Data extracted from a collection

BEGIN

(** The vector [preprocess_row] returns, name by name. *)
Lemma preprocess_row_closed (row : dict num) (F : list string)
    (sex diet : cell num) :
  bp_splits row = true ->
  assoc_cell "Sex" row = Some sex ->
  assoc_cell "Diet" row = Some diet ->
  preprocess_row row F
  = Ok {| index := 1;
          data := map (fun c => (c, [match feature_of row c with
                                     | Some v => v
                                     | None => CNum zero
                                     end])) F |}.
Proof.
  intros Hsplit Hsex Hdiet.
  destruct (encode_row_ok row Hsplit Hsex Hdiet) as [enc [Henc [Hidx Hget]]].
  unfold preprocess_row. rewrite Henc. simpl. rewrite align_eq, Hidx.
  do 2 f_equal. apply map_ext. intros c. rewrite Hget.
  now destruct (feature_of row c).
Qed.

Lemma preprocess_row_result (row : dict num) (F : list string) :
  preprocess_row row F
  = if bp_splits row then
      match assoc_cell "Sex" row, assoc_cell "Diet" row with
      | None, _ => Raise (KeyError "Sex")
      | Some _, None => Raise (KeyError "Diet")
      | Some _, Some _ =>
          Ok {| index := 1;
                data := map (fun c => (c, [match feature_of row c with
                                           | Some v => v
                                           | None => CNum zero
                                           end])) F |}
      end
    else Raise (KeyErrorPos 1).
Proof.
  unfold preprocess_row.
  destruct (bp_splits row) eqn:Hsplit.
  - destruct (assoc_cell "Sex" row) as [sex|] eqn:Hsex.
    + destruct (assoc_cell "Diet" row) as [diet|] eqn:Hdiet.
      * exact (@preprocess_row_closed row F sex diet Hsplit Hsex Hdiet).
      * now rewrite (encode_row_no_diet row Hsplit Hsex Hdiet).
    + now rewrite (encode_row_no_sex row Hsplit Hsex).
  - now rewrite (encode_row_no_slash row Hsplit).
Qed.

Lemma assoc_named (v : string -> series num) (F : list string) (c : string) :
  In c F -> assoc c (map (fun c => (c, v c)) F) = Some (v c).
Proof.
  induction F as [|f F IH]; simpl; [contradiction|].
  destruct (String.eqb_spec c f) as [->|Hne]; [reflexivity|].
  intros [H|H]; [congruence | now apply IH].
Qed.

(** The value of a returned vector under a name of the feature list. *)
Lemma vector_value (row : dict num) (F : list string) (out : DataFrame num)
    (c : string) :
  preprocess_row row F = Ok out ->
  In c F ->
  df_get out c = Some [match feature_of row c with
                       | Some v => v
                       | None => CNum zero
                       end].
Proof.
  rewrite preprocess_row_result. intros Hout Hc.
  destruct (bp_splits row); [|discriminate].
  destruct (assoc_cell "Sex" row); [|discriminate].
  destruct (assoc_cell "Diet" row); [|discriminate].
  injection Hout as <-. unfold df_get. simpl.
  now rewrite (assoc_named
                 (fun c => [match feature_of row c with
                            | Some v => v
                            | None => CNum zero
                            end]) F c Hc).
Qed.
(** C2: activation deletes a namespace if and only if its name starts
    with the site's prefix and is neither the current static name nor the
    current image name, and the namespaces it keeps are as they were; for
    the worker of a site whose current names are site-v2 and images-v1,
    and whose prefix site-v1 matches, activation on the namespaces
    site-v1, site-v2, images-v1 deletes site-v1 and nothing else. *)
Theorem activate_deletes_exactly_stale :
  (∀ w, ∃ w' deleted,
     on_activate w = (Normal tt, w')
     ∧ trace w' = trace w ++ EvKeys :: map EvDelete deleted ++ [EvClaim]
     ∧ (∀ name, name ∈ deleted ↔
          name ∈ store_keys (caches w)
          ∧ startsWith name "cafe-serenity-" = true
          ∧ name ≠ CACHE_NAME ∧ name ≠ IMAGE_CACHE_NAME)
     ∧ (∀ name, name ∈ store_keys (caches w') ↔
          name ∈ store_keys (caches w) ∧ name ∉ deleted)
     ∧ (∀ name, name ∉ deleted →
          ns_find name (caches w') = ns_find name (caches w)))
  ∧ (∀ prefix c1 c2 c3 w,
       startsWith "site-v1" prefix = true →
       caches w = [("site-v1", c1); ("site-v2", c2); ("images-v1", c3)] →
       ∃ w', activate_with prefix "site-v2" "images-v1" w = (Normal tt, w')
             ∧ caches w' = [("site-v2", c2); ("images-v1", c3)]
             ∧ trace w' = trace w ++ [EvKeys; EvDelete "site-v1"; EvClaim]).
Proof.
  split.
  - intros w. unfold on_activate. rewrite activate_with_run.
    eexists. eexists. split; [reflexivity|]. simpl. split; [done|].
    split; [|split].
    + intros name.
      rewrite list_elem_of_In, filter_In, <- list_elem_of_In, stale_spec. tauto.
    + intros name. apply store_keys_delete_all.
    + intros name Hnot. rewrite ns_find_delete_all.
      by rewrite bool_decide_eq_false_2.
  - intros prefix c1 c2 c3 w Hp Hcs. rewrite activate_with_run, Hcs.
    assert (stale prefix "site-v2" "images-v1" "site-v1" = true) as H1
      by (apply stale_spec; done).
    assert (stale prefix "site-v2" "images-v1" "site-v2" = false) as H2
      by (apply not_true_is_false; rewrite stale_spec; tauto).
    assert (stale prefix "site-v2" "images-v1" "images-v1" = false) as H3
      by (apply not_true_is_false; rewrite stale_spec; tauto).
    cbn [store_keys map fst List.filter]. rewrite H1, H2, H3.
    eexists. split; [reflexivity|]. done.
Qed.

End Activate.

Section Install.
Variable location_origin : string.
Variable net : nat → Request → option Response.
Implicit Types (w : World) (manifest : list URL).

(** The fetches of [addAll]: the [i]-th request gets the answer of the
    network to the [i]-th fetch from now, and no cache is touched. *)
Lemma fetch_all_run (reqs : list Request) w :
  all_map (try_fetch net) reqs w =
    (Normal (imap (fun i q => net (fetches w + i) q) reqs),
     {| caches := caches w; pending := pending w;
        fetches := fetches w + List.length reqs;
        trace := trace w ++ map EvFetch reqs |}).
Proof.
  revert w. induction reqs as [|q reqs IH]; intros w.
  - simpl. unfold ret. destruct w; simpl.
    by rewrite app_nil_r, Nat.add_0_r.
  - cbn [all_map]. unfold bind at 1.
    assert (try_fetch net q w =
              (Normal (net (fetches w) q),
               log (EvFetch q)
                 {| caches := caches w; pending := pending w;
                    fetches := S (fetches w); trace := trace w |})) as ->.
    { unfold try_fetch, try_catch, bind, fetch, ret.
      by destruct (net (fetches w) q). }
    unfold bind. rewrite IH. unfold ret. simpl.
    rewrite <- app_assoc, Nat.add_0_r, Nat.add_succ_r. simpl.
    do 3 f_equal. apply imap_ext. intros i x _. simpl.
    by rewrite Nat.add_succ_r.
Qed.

END

Work instruction
Up to and including the line that holds "intros Hsplit Hsex Hdiet.", reproduce the records above exactly from their first line, and give nothing else.

Expected answer
(** The vector [preprocess_row] returns, name by name. *)
Lemma preprocess_row_closed (row : dict num) (F : list string)
    (sex diet : cell num) :
  bp_splits row = true ->
  assoc_cell "Sex" row = Some sex ->
  assoc_cell "Diet" row = Some diet ->
  preprocess_row row F
  = Ok {| index := 1;
          data := map (fun c => (c, [match feature_of row c with
                                     | Some v => v
                                     | None => CNum zero
                                     end])) F |}.
Proof.
  intros Hsplit Hsex Hdiet.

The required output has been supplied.